#### [DATA EXCERPTS]
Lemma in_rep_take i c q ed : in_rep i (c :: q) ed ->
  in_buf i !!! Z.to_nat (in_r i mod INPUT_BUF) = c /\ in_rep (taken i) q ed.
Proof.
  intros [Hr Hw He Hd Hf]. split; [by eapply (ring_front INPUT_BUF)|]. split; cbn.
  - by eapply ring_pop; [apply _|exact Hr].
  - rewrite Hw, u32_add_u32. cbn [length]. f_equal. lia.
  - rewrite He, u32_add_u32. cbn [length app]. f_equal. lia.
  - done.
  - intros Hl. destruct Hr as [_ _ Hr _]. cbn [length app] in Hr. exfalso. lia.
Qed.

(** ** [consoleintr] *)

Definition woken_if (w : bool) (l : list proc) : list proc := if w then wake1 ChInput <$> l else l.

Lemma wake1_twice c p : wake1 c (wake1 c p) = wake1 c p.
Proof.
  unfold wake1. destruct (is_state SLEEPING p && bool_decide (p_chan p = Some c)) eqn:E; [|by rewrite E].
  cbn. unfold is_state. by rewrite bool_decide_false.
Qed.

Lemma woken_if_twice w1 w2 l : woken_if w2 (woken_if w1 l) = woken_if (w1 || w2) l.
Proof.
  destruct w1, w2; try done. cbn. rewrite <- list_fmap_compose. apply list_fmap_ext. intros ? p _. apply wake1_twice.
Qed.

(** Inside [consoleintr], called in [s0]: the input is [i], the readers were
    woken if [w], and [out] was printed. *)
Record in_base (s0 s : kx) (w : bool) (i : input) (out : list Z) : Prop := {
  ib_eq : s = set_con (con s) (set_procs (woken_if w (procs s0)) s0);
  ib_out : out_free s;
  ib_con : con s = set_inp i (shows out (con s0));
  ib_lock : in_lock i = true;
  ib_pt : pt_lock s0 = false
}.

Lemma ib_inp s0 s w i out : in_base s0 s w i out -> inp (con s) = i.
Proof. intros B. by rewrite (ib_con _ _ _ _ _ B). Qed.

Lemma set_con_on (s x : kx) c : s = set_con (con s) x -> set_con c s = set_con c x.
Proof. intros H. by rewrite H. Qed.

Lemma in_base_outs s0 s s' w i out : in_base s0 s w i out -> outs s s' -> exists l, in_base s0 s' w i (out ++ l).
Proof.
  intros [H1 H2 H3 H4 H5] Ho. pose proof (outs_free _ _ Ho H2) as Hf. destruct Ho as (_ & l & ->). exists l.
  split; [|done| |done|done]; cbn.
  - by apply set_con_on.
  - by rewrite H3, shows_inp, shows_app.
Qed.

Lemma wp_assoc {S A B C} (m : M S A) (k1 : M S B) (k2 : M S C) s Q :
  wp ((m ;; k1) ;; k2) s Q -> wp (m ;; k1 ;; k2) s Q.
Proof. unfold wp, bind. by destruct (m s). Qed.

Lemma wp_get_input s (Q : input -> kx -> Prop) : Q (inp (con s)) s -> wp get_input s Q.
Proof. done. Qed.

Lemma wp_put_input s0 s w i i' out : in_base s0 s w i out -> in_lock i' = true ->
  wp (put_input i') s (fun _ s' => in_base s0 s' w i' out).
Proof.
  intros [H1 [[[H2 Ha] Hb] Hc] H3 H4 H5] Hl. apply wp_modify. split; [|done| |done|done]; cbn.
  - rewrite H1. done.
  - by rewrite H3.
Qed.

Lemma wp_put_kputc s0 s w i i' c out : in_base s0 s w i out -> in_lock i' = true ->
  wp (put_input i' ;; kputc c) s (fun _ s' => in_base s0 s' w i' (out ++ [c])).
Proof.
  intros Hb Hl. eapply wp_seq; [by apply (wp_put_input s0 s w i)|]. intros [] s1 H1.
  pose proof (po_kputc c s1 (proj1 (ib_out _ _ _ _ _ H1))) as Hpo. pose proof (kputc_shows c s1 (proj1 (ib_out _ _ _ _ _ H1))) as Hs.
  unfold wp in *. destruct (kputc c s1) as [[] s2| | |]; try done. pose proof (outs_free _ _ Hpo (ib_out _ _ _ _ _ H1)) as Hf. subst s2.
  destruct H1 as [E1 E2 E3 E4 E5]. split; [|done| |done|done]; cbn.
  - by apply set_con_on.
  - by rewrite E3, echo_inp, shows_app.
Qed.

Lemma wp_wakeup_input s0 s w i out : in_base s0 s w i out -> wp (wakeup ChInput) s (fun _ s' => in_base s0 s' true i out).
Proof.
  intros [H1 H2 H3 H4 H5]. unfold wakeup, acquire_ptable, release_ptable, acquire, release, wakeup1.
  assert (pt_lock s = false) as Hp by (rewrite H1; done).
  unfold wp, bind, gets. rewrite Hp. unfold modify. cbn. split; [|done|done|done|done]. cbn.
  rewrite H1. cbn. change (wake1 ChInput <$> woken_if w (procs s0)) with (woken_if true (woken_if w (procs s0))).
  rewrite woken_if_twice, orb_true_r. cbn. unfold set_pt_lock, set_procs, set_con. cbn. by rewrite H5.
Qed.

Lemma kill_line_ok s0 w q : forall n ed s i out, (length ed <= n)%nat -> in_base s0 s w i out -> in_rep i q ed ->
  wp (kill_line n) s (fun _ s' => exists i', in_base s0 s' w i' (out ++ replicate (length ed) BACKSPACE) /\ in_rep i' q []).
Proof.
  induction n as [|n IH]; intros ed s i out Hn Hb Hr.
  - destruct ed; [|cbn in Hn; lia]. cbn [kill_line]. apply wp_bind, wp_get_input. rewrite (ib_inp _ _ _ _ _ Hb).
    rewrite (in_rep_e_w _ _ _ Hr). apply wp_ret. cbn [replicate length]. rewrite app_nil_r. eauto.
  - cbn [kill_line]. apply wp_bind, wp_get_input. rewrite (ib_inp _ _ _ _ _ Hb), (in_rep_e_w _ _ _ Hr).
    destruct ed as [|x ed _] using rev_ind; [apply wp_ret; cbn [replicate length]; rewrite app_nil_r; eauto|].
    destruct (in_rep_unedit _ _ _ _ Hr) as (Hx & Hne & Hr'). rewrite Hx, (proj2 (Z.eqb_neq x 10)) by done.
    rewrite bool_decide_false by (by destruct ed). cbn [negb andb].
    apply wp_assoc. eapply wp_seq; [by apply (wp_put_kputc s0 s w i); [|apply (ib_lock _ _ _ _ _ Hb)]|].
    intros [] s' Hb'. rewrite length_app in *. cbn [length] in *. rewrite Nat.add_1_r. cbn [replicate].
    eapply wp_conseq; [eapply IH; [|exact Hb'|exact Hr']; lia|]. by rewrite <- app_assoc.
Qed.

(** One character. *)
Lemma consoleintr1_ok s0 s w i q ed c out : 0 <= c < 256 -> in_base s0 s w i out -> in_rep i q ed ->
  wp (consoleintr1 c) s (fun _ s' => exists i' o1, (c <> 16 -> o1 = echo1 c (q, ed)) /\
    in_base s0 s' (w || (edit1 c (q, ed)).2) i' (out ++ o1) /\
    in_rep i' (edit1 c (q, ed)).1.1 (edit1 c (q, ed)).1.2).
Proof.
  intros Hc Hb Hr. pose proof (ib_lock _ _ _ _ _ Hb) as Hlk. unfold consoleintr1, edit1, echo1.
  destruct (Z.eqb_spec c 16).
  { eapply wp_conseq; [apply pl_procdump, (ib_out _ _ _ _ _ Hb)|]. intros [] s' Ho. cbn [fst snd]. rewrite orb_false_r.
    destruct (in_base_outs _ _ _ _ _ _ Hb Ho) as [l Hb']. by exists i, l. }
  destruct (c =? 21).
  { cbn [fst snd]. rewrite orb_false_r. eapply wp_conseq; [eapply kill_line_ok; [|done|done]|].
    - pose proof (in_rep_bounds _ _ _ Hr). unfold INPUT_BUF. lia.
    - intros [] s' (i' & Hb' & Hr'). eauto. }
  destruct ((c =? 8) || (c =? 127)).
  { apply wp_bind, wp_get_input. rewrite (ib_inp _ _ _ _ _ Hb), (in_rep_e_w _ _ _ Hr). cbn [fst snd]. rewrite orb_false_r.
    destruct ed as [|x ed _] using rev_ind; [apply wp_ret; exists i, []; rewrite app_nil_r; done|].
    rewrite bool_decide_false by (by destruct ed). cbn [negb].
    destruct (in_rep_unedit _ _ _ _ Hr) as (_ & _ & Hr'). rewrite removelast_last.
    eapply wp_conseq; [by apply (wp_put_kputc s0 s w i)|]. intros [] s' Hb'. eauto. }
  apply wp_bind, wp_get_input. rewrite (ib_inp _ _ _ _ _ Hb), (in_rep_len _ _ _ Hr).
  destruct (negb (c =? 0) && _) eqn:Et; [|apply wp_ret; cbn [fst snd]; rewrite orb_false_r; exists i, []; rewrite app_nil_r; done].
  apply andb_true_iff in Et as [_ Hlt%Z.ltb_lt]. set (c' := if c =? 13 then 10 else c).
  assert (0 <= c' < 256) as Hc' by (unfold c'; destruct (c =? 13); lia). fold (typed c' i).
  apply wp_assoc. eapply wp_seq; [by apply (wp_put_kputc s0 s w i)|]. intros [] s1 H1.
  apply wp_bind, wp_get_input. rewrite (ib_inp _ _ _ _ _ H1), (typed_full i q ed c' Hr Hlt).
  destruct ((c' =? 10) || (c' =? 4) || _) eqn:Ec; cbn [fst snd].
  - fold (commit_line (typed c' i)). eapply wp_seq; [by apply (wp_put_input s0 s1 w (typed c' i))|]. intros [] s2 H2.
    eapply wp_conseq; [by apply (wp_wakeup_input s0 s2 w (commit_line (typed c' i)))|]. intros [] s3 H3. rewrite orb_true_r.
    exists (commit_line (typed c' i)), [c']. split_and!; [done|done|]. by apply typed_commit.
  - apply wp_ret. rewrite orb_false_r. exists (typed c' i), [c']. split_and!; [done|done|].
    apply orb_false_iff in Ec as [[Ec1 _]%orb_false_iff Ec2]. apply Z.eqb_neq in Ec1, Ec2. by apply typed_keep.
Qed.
==
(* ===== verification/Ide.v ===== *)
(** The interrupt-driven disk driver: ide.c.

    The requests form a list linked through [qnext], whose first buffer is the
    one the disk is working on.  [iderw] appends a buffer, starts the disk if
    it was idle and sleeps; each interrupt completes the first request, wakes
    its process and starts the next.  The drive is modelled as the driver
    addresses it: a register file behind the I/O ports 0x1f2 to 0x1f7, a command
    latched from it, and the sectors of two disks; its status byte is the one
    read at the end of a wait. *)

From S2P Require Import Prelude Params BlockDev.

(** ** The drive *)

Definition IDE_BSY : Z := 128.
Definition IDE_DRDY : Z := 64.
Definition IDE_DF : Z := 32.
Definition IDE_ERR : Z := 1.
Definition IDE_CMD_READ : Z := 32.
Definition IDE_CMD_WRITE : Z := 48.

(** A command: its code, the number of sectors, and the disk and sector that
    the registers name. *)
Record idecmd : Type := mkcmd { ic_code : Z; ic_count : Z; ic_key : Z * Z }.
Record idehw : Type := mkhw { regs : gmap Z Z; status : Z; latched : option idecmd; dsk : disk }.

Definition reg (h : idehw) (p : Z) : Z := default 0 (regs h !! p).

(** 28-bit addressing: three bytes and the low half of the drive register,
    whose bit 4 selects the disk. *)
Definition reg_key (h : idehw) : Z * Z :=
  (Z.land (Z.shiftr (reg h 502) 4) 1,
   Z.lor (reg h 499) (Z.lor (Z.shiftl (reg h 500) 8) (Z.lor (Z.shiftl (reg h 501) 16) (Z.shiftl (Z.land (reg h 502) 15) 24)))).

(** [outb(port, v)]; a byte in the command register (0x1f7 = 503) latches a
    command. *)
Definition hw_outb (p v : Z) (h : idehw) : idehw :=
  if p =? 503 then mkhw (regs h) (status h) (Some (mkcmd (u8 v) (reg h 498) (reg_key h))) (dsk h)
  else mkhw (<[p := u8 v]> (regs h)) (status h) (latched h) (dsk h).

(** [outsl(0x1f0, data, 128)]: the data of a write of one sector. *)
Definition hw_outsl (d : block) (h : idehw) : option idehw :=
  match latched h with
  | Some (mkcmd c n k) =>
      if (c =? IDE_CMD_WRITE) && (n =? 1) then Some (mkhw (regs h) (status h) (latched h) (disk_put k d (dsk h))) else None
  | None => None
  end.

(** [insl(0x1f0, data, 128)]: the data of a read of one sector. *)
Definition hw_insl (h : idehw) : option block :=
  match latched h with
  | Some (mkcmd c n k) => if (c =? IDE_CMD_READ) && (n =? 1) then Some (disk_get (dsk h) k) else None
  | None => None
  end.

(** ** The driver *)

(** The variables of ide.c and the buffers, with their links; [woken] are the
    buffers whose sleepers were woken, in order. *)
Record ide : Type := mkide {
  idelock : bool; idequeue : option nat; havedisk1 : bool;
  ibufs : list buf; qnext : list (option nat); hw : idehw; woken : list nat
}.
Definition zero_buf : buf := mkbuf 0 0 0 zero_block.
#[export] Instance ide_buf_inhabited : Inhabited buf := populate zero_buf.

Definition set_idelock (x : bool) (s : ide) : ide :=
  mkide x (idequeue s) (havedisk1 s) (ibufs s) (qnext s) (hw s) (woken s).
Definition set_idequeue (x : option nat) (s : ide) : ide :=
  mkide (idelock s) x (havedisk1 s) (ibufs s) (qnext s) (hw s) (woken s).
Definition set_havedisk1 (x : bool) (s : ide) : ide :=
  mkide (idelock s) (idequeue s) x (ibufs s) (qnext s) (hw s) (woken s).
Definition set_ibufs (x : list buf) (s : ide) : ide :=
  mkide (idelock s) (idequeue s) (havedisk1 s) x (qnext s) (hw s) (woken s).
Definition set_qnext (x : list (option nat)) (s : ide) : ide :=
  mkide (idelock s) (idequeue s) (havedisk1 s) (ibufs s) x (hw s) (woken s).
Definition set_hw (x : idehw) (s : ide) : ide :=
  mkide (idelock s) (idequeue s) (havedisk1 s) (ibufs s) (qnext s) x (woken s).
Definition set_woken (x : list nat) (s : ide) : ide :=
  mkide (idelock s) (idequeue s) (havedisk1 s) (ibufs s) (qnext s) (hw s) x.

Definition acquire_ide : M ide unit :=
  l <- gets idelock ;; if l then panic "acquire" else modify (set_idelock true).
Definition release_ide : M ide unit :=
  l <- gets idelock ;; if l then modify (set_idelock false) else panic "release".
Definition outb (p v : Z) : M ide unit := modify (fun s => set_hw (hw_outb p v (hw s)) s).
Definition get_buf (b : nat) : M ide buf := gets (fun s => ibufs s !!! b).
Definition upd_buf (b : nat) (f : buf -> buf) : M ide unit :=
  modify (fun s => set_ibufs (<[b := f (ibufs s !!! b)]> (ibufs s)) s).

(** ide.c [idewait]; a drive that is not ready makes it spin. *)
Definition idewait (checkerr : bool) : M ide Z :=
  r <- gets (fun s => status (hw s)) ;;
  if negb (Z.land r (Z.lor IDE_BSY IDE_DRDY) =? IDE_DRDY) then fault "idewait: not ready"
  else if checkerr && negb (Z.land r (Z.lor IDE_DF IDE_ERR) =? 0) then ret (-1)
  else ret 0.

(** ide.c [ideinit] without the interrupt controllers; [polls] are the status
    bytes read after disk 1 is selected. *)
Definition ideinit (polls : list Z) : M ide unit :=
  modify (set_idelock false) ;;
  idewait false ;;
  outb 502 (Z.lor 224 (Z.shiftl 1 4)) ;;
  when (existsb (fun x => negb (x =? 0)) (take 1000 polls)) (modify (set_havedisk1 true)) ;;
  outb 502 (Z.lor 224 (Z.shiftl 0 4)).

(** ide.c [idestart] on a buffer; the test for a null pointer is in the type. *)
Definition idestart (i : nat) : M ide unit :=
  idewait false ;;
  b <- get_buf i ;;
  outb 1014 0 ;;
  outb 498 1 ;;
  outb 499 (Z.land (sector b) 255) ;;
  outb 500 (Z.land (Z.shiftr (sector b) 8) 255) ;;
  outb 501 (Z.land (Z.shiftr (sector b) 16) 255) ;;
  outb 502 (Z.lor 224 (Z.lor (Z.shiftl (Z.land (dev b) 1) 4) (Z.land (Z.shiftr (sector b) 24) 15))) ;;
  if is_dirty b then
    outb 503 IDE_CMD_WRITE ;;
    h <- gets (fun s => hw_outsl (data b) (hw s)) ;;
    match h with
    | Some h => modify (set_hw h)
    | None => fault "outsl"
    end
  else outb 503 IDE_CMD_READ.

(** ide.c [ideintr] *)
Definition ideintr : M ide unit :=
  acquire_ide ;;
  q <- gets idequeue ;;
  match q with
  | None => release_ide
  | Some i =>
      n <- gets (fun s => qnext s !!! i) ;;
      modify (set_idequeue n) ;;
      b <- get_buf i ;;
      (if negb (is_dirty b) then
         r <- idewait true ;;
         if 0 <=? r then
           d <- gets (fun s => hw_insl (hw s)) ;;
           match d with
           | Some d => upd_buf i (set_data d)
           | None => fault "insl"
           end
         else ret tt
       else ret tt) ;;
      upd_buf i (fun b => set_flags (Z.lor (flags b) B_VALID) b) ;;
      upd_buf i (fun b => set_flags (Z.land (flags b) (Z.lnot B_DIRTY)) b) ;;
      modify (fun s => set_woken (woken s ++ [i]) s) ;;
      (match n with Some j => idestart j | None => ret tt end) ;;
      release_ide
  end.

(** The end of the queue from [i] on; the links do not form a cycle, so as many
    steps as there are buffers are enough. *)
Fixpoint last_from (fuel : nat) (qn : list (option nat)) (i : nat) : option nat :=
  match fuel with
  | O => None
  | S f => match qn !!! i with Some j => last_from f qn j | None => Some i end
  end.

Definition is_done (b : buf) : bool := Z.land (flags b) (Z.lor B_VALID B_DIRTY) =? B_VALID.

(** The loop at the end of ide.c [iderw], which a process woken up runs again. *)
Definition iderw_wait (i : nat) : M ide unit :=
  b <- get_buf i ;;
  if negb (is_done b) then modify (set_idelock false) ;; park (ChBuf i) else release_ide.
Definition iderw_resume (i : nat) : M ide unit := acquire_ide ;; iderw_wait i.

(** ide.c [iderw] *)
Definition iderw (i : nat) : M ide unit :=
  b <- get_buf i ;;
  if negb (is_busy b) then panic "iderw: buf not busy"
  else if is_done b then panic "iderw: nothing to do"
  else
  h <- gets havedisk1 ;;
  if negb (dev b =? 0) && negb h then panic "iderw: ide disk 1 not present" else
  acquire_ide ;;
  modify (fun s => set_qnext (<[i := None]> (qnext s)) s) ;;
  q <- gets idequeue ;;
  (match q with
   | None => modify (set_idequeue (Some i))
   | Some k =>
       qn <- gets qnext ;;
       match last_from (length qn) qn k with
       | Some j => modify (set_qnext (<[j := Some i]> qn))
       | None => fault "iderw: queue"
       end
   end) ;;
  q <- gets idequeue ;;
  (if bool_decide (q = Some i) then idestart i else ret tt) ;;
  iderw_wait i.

#### [TASK ITEM]
In the listing above, find each line with the word "fuel" and copy it out.

#### [RESULT OF THE EXERCISE]
Fixpoint last_from (fuel : nat) (qn : list (option nat)) (i : nat) : option nat :=
  match fuel with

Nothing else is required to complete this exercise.